### Exercise goal:
Copy out exactly the lines from the start of the data to the line containing "Definition transfer (s". Include both.

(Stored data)
Definition admin_mint_ix : IftIx := IAdminMint
  (mkAdminMintAccounts (ik IKState) (ik (IKMint mint)) mint (authority_key mint) user_tokens user admin admin
     SPL_TOKEN_PROGRAM_ID ASSOCIATED_TOKEN_PROGRAM_ID SYSTEM_PROGRAM_ID INSTRUCTIONS_SYSVAR_ID)
  (mkIFTMintMsg user 700).

(** A transfer, and the calls it makes. *)
Definition transfer_accs (s : Z) : IFTTransferAccounts := mkIFTTransferAccounts (ik IKState) (ik (IKMint mint))
  (ik (IKBridge mint client)) mint user_tokens user user SPL_TOKEN_PROGRAM_ID SYSTEM_PROGRAM_ID GMP_ID
  (gk GKState) ROUTER_ID (rk KState) (rk (KCommit client s)) (rk (KApp GMP_PORT_ID)) (rk (KClient client))
  lc lc_state INSTRUCTIONS_SYSVAR_ID lc_cons (ik (IKPending mint client s)).
Definition transfer (s : Z) : IftIx :=
  IIftTransfer (transfer_accs s) (mkIFTTransferMsg client (bs "0xabc") 100 0 s).

Definition timeout : Z := 1700000900.
Definition call_msg (s : Z) : SendCallMsg := gmp_call_msg client timeout remote
  (abi_encode_ift_mint_call (bs "0xabc") 100) ICS27_ENCODING_ABI s.
Definition call_accs (s : Z) : SendCallAccounts := mkSendCallAccounts (gk GKState) [] user ROUTER_ID (rk KState)
  (rk (KCommit client s)) (rk (KApp GMP_PORT_ID)) (rk (KClient client)) lc lc_state INSTRUCTIONS_SYSVAR_ID
  lc_cons SYSTEM_PROGRAM_ID.
Definition value : bytes := abi_encode_gmp_packet (mkGmpPacketData IFT_ID remote []
  (abi_encode_ift_mint_call (bs "0xabc") 100) []).
Definition payload : Payload := gmp_payload ICS27_ENCODING_ABI value.

Definition call_cx (s : Z) : CallCtx := callee_ctx ift_cx GMP_ID (send_gmp_metas (transfer_accs s)).
Definition send_cx (s : Z) : CallCtx := callee_ctx (call_cx s) ROUTER_ID (send_packet_metas (call_accs s)).
Definition send (s : Z) : RouterIx := RSendPacket
  (mkSendAccounts (rk KState) (rk (KApp GMP_PORT_ID)) (rk (KCommit client s)) (gk GKState) user
     SYSTEM_PROGRAM_ID (rk (KClient client)) (mkLcAccounts lc lc_state lc_cons))
  (mkMsgSendPacket client s timeout payload).

Definition by_router (ix : RouterIx) : Move := mkMove (exec_router router_cx ix) [(0%nat, router_cx, ix)] [] [].
Definition by_gmp (ix : GmpIx) : Move := mkMove (exec_gmp gmp_cx ix) [] [(0%nat, gmp_cx, ix)] [].
Definition by_ift (ix : IftIx) : Move := mkMove (exec_ift ift_cx ix) [] [] [(0%nat, ift_cx, ix)].
Definition transfer_move (s : Z) : Move := mkMove (exec_ift ift_cx (transfer s))
  [(3%nat, send_cx s, send s)] [(2%nat, call_cx s, GSendCallCpi (call_accs s) (call_msg s))]
  [(0%nat, ift_cx, transfer s)].

(** Tokens received: GMP calls the program with the account of the bridge's
    counterparty. *)
Definition bridge_account : Pubkey := gmp_account_key client remote [].
Definition receive_cx : CallCtx := mkCallCtx [ROUTER_ID; GMP_ID; IFT_ID] {[bridge_account; relayer]}
  (list_to_set [ik (IKMint mint); mint; user_tokens; relayer]).
Definition receive : IftIx := IIftMint
  (mkIFTMintAccounts (ik IKState) (ik (IKMint mint)) (ik (IKBridge mint client)) mint (authority_key mint)
     user_tokens user bridge_account relayer SPL_TOKEN_PROGRAM_ID ASSOCIATED_TOKEN_PROGRAM_ID SYSTEM_PROGRAM_ID)
  (mkIFTMintMsg user 150).

(** The router's settlements, with the callbacks they make. *)
Definition settle_accs (s : Z) : PacketAccounts := mkPacketAccounts (rk KState) am_key (rk (KApp GMP_PORT_ID))
  (rk (KReceipt client s)) (rk (KAck client s)) (rk (KCommit client s)) GMP_ID (gk GKState) relayer
  SYSTEM_PROGRAM_ID INSTRUCTIONS_SYSVAR_ID (rk (KClient client)) (mkLcAccounts lc lc_state lc_cons)
  [gk (GKResult client s)].
Definition sent (s : Z) : MsgPacket := mkMsgPacket s client counterparty timeout
  [mkMsgPayload GMP_PORT_ID GMP_PORT_ID ICS27_VERSION ICS27_ENCODING_ABI (Inline value)].
Definition proof : MsgProof := mkMsgProof 10 (Inline (bs "proof")).
Definition timeout_ix : RouterIx := RTimeoutPacket (settle_accs 1) (mkMsgTimeoutPacket (sent 1) proof).
Definition ack_ix : RouterIx := RAckPacket (settle_accs 2) (mkMsgAckPacket (sent 2) [x01] proof).

Definition callback_cx (s : Z) : CallCtx := callee_ctx router_cx GMP_ID
  (app_metas router_cx (gk GKState) INSTRUCTIONS_SYSVAR_ID relayer SYSTEM_PROGRAM_ID [gk (GKResult client s)]).
Definition result_accs (s : Z) : GmpResultAccounts := mkGmpResultAccounts (gk GKState) INSTRUCTIONS_SYSVAR_ID
  relayer SYSTEM_PROGRAM_ID (gk (GKResult client s)).
Definition timeout_msg : OnTimeoutPacketMsg := mkOnTimeoutPacketMsg client counterparty 1 payload relayer.
Definition ack_msg : OnAcknowledgementPacketMsg :=
  mkOnAcknowledgementPacketMsg client counterparty 2 payload [x01] relayer.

### Result:
Definition admin_mint_ix : IftIx := IAdminMint
  (mkAdminMintAccounts (ik IKState) (ik (IKMint mint)) mint (authority_key mint) user_tokens user admin admin
     SPL_TOKEN_PROGRAM_ID ASSOCIATED_TOKEN_PROGRAM_ID SYSTEM_PROGRAM_ID INSTRUCTIONS_SYSVAR_ID)
  (mkIFTMintMsg user 700).

(** A transfer, and the calls it makes. *)
Definition transfer_accs (s : Z) : IFTTransferAccounts := mkIFTTransferAccounts (ik IKState) (ik (IKMint mint))
  (ik (IKBridge mint client)) mint user_tokens user user SPL_TOKEN_PROGRAM_ID SYSTEM_PROGRAM_ID GMP_ID
  (gk GKState) ROUTER_ID (rk KState) (rk (KCommit client s)) (rk (KApp GMP_PORT_ID)) (rk (KClient client))
  lc lc_state INSTRUCTIONS_SYSVAR_ID lc_cons (ik (IKPending mint client s)).
Definition transfer (s : Z) : IftIx :=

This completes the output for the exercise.